28 Blinks Later: Tackling Practical Challenges of Eye
Simon Eberz‚ Giulio Lovisotto‚ Kasper Rasmussen‚ Vincent Lenders and Ivan Martinovic
Abstract
In this work we address three overlooked practical challenges of continuous authentication systems based on eye movement biometrics: (i) changes in lighting conditions, (ii) task dependent features and the (iii) need for an accurate calibration phase. We collect eye movement data from 22 participants. To measure the effect of the three challenges, we collect data while varying the experimental conditions: users perform four different tasks, lighting conditions change over the course of the session and we collect data related to both accurate (user-specific) and inaccurate (generic) calibrations. To address changing lighting conditions, we identify the two main sources of light, i.e., screen brightness and ambient light, and we propose a pupil diameter correction mechanism based on these. We find that such mechanism can accurately adjust for the pupil shrinking or expanding in relation to the varying amount of light reaching the eye.
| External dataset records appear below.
(* ===== verification/Ports.v ===== *)
(** * Port input and output

    The port instructions of threads/io.h.  Devices are not part of the program: a device
    answers an input instruction by any function of what was read from and written to
    ports so far, and the trace of these accesses is what a driver does to its device. *)

From stdpp Require Import base list numbers.
From Stdlib Require Import ZArith Lia.
From S2P Require Import Prelude CString.

Local Open Scope Z_scope.

(** A byte read, a byte written, a 16-bit word written, one read; a pause in which a driver
    leaves its device alone. *)
Inductive io_event := In (port v : Z) | Out (port v : Z) | Outw (port v : Z) | Inw (port v : Z) | Pause.

(** What the devices answer when a port is read after the given accesses. *)
Class Device := dev : list io_event -> Z -> Z.

Definition inb `{Device} (port : Z) (tr : list io_event) : Z * list io_event :=
  let v := u8 (dev tr port) in (v, tr ++ [In port v]).

Definition outb (port v : Z) (tr : list io_event) : list io_event := tr ++ [Out port (u8 v)].

Definition outw (port v : Z) (tr : list io_event) : list io_event := tr ++ [Outw port (u16 v)].

Definition inw `{Device} (port : Z) (tr : list io_event) : Z * list io_event :=
  let v := u16 (dev tr port) in (v, tr ++ [Inw port v]).

(** The repeated forms, with the words in memory at [addr], low byte first. *)
Fixpoint insw `{Device} (port addr : Z) (cnt : nat) (m : mem) (tr : list io_event) : mem * list io_event :=
  match cnt with
  | O => (m, tr)
  | S cnt =>
      let '(w, tr) := inw port tr in
      insw port (u32 (addr + 2)) cnt (store (store m addr (u8 w)) (u32 (addr + 1)) (w / 256)) tr
  end.

Fixpoint outsw (port addr : Z) (cnt : nat) (m : mem) (tr : list io_event) : list io_event :=
  match cnt with
  | O => tr
  | S cnt => outsw port (u32 (addr + 2)) cnt m (outw port (u8 (m addr) + 256 * u8 (m (u32 (addr + 1)))) tr)
  end.

(** The bytes written to a port. *)
Definition written (port : Z) (tr : list io_event) : list Z :=
  omap (fun e => match e with Out p v => if p =? port then Some v else None | _ => None end) tr.

Lemma inb_byte `{Device} port tr : 0 <= (inb port tr).1 < 256.
Proof. apply Z.mod_pos_bound. lia. Qed.

Lemma written_app port tr tr' : written port (tr ++ tr') = written port tr ++ written port tr'.
Proof. apply omap_app. Qed.
Lemma client_ok_same st st' live :
  client_ok (st, live) -> state_wf st' -> (forall w, get_pool st' w = get_pool st w) ->
  client_ok (st', live).
Proof.
  intros (Hst & Hlive & Hap & Hcov) Hst' Hsame. unfold client_ok, in_use, page_addr in *.
  split_and!; [done| | |].
  - intros p n Hp. destruct (Hlive p n Hp) as (w & idx & H). exists w, idx. by rewrite Hsame.
  - done.
  - intros w j. rewrite !Hsame. apply Hcov.
Qed.

Lemma client_ok_step c c' : client_ok c -> palloc_step c c' -> client_ok c'.
Proof.
  intros Hc Hs. destruct Hs as [flags n pages st st' live Hn E Hnn|flags n st st' live Hn E
    |pages n st st' live Hl E|mode st live]; pose proof Hc as (Hst & Hlive & _).
  - destruct (palloc_get_multiple_cases _ _ _ _ _ Hst Hn E) as (Hst' & [[? _]|(_ & Hn' & Ht & _)]);
      [done|]. by eapply client_ok_get.
  - destruct (palloc_get_multiple_cases _ _ _ _ _ Hst Hn E) as (Hst' & [(_ & Hsame & _)|[? _]]);
      [|done]. by eapply client_ok_same.
  - destruct (Hlive _ _ Hl) as (w & idx & Hu).
    pose proof (palloc_free_multiple_spec _ _ _ _ _ Hst Hu) as H. rewrite E in H.
    destruct H as (Hst' & Hg & _). by eapply client_ok_free.
  - by eapply client_ok_same.
Qed.

Lemma client_ok_steps c c' : rtc palloc_step c c' -> client_ok c -> client_ok c'.
Proof. induction 1; eauto using client_ok_step. Qed.

(** The allocator writes only to the block it hands out or takes back. *)
Lemma client_memory_step st live st' live' p n a :
  client_ok (st, live) -> palloc_step (st, live) (st', live') ->
  live !! p = Some n -> live' !! p = Some n -> in_block a p n = true ->
  memory st' a = memory st a.
Proof.
  intros Hc Hs Hp Hp' Ha. pose proof Hc as (Hst & Hlive & Hap & _).
  assert (Hout : forall q m, apart q m p n -> in_block a q m = false).
  { unfold apart, in_block in *. intros q m Hd. apply not_true_is_false.
    rewrite andb_true_iff, Z.leb_le, Z.ltb_lt in Ha |- *. lia. }
  inversion Hs as [flags k pages ? ? ? Hk E Hnn|flags k ? ? ? Hk E|pages k ? ? ? Hl E|];
    subst; [..|done].
  - destruct (palloc_get_multiple_cases _ _ _ _ _ Hst Hk E) as (_ & [[? _]|(_ & Hk' & Ht & Hm)]);
      [done|]. rewrite Hm, Hout, andb_false_r; [done|]. by eapply taken_apart.
  - destruct (palloc_get_multiple_cases _ _ _ _ _ Hst Hk E) as (_ & [(_ & _ & Hm & _)|[? _]]);
      [|done]. by rewrite Hm.
  - destruct (Hlive _ _ Hl) as (w & idx & Hu). apply lookup_delete_Some in Hp' as [Hne _].
    pose proof (palloc_free_multiple_spec _ _ _ _ _ Hst Hu) as H. rewrite E in H.
    destruct H as (_ & _ & Hm). rewrite Hm, Hout; [done|]. by apply Hap.
Qed.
To account for inaccurate calibrations, we augment the previously known feature set with new features based on binocular tracking, where the left and the right eye are tracked separately. We show that these features can be extremely distinctive even when using a generic calibration. We further apply a cross-task mapping function based on population data which systematically accounts for the dependency of features to tasks (e.g., reading a text and browsing a website lead to different eye movement dynamics). Using these enhancements, even while relaxing assumptions about the experimental conditions, we show that our system achieves significantly lower error rates compared to previous work. For intra- task authentication, without user-specific calibration and in variable screen brightness and ambient lighting, we achieve an equal error rate of 3.93% with only two minutes of training data. For the same setup but with constant screen brightness (e.g., as for a reading task) we can achieve equal error rates as low as of 1.88%.